(** Left-to-right replacement of the non-overlapping occurrences of [old];
    [skip] counts the bytes of a matched occurrence still to be dropped. *)
Fixpoint replace_from (old new : string) (skip : nat) (s : string) : string :=
  match s with
  | EmptyString => EmptyString
  | String c s' =>
      match skip with
      | S k => replace_from old new k s'
      | O =>
          if String.prefix old s
          then new +:+ replace_from old new (String.length old - 1) s'
          else String c (replace_from old new 0 s')
      end
  end.

(** [strings.ReplaceAll(s, old, new)] for a non-empty [old] (the program
    passes a one-byte [old]); with an empty [old] Go leaves [s] unchanged
    only when [new] is empty too, a case that is not modelled. *)
Definition ReplaceAll (s old new : string) : string :=
  match old with
  | EmptyString => s
  | _ => replace_from old new 0 s
  end.

End strings.

(** The bytes the program writes between the fields of a line, and the
    quote of a validator. *)
Definition tab : string := String "009"%char EmptyString.
Definition newline : string := String "010"%char EmptyString.
Definition dquote : string := String "034"%char EmptyString.
Definition backslash : string := String "092"%char EmptyString.
Definition slash : string := "/".

(* ===================================================================== *)
(** * Errors, outcomes and the state monad of the start-up code *)
(* ===================================================================== *)

(** Go [error] values: ordinary I/O errors and the two sentinels of
    [io/fs]. *)
Inductive error : Type :=
| Err (msg : string)
| SkipDir
| SkipAll.

Definition is_SkipDir (e : error) : bool :=
  match e with SkipDir => true | _ => false end.

Definition is_SkipAll (e : error) : bool :=
  match e with SkipAll => true | _ => false end.

(** How a computation ends: it returns, [log.Fatal] ends the process, or a
    run-time panic does. *)
Inductive outcome (A : Type) : Type :=
| Done (a : A)
| Fatal (e : error)
| Panic.

Arguments Done {A} a.
Arguments Fatal {A} e.
Arguments Panic {A}.

Definition M (S A : Type) : Type := S -> outcome (A * S).

Definition ret {S A : Type} (a : A) : M S A := fun s => Done (a, s).

Definition bind {S A B : Type} (m : M S A) (k : A -> M S B) : M S B :=
  fun s =>
    match m s with
    | Done (a, s') => k a s'
    | Fatal e => Fatal e
    | Panic => Panic
    end.

Definition modify {S : Type} (f : S -> S) : M S unit :=
  fun s => Done (tt, f s).

(** [log.Fatal(err)]: print and [os.Exit(1)]. *)
Definition log_Fatal {S A : Type} (e : error) : M S A := fun _ => Fatal e.

Definition panic {S A : Type} : M S A := fun _ => Panic.

Notation "'let*' x := m 'in' k" := (bind m (fun x => k))
  (at level 10, x name, m at level 100, k at level 200, only parsing).

(* ===================================================================== *)
(** * The file system and [path/filepath] *)
(* ===================================================================== *)

(** What opening and reading a non-directory entry gives: [os.Open] fails,
    or the file opens and reading yields [data] followed by end of file
    ([rerr = None]) or by a read error. *)
Inductive file_outcome : Type :=
| OpenError (e : error)
| Opened (data : list byte) (rerr : option error).

(** A directory entry with what lies below it.  A [Dir] lists its entries
    in the order the operating system enumerates them; [rderr] is the error
    reading the directory ends with, if any. *)
#[local] Unset Elimination Schemes.
Inductive node : Type :=
| File (o : file_outcome)
| Dir (entries : list (string * node)) (rderr : option error).
#[local] Set Elimination Schemes.

(** [os.Lstat(root)]. *)
Inductive fsroot : Type :=
| Missing (e : error)
| Present (n : node).

(** [d.IsDir()]. *)
Definition IsDir (d : node) : bool :=
  match d with Dir _ _ => true | File _ => false end.

Module filepath.

Inductive GOOS : Type := unix | windows.

Definition Separator (os : GOOS) : string :=
  match os with unix => slash | windows => backslash end.

(** [filepath.Join(path, name)] as [walkDir] calls it: [path] is clean (it
    comes from [filepath.Abs] or an earlier [Join]) and [name] is one
    directory-entry name, so [Clean] only has to avoid doubling the
    separator a root path ends with. *)
Definition Join (os : GOOS) (path name : string) : string :=
  match path with
  | EmptyString => name
  | _ =>
      if strings.HasSuffix path (Separator os) then path +:+ name
      else path +:+ Separator os +:+ name
  end.

(** Directory entries compare by file name, byte by byte. *)
Definition name_le (a b : string * node) : Prop :=
  String.le (fst a) (fst b).

#[global] Instance name_le_dec (a b : string * node) : Decision (name_le a b).
Proof. unfold name_le. apply _. Defined.

(** The tree as [os.ReadDir] shows it: every listing sorted by file
    name. *)
Fixpoint sorted_view (d : node) : node :=
  match d with
  | File o => File o
  | Dir entries rderr =>
      Dir (merge_sort name_le
             (map (fun nc => (fst nc, sorted_view (snd nc))) entries))
          rderr
  end.

Section walk.

Context {S : Type}.

(** [fs.WalkDirFunc]; the entry is [nil] when [Lstat] of the root failed. *)
Definition WalkDirFunc : Type :=
  string -> option node -> option error -> M S (option error).

Variable os : GOOS.
Variable fn : WalkDirFunc.

(** [for _, d1 := range dirs { path1 := filepath.Join(path, d1.Name());
    if err := walkDir(path1, d1, walkDirFn); err != nil { ... } }]. *)
Definition range_dirs (walk : string -> node -> M S (option error))
    (path : string) : list (string * node) -> M S (option error) :=
  fix range (l : list (string * node)) : M S (option error) :=
    match l with
    | [] => ret None
    | (name, d1) :: l' =>
        let* err1 := walk (Join os path name) d1 in
        match err1 with
        | Some e => ret (if is_SkipDir e then None else Some e)
        | None => range l'
        end
    end.

(** [walkDir] over an entry of the sorted view. *)
Fixpoint walkDir (path : string) (d : node) {struct d} : M S (option error) :=
  let* err := fn path (Some d) None in
  match d with
  | File _ => ret err
  | Dir dirs rderr =>
      match err with
      | Some e => ret (if is_SkipDir e then None else Some e)
      | None =>
          let* err2 := match rderr with
                  | Some e => fn path (Some d) (Some e)
                  | None => ret None
                  end in
          match err2 with
          | Some e => ret (if is_SkipDir e then None else Some e)
          | None => range_dirs walkDir path dirs
          end
      end
  end.

(** [filepath.WalkDir(root, fn)]. *)
Definition WalkDir (root : string) (fs : fsroot) : M S (option error) :=
  let* err := match fs with
         | Missing e => fn root None (Some e)
         | Present n => walkDir root (sorted_view n)
         end in
  match err with
  | Some e => ret (if is_SkipDir e || is_SkipAll e then None else Some e)
  | None => ret None
  end.

End walk.

End filepath.

(** [os.Open] on the entry a path names and [io.Copy] from the opened
    file into a hasher. *)
Definition os_Open (d : node) : file_outcome :=
  match d with
  | File o => o
  | Dir _ _ => Opened [] (Some (Err "is a directory"))
  end.

Definition io_Copy (dst : sha256.digest) (data : list byte)
    (rerr : option error) : sha256.digest * option error :=
  (sha256.Write dst data, rerr).

(* ===================================================================== *)
(** * The program: configuration and manifest *)
(* ===================================================================== *)

Record Config : Type := {
  PatchPort : Z;
  ImagePort : Z;
  GameFolder : string;
  ImageFolder : string;
  Force : bool;
  MaxClients : Z
}.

□ □ □ □ □

● **Action item**
Whenever the word "data" shows up in a line of the entries, list that line.

● **Solution for this exercise**
    or the file opens and reading yields [data] followed by end of file
| Opened (data : list byte) (rerr : option error).
Definition io_Copy (dst : sha256.digest) (data : list byte)
  (sha256.Write dst data, rerr).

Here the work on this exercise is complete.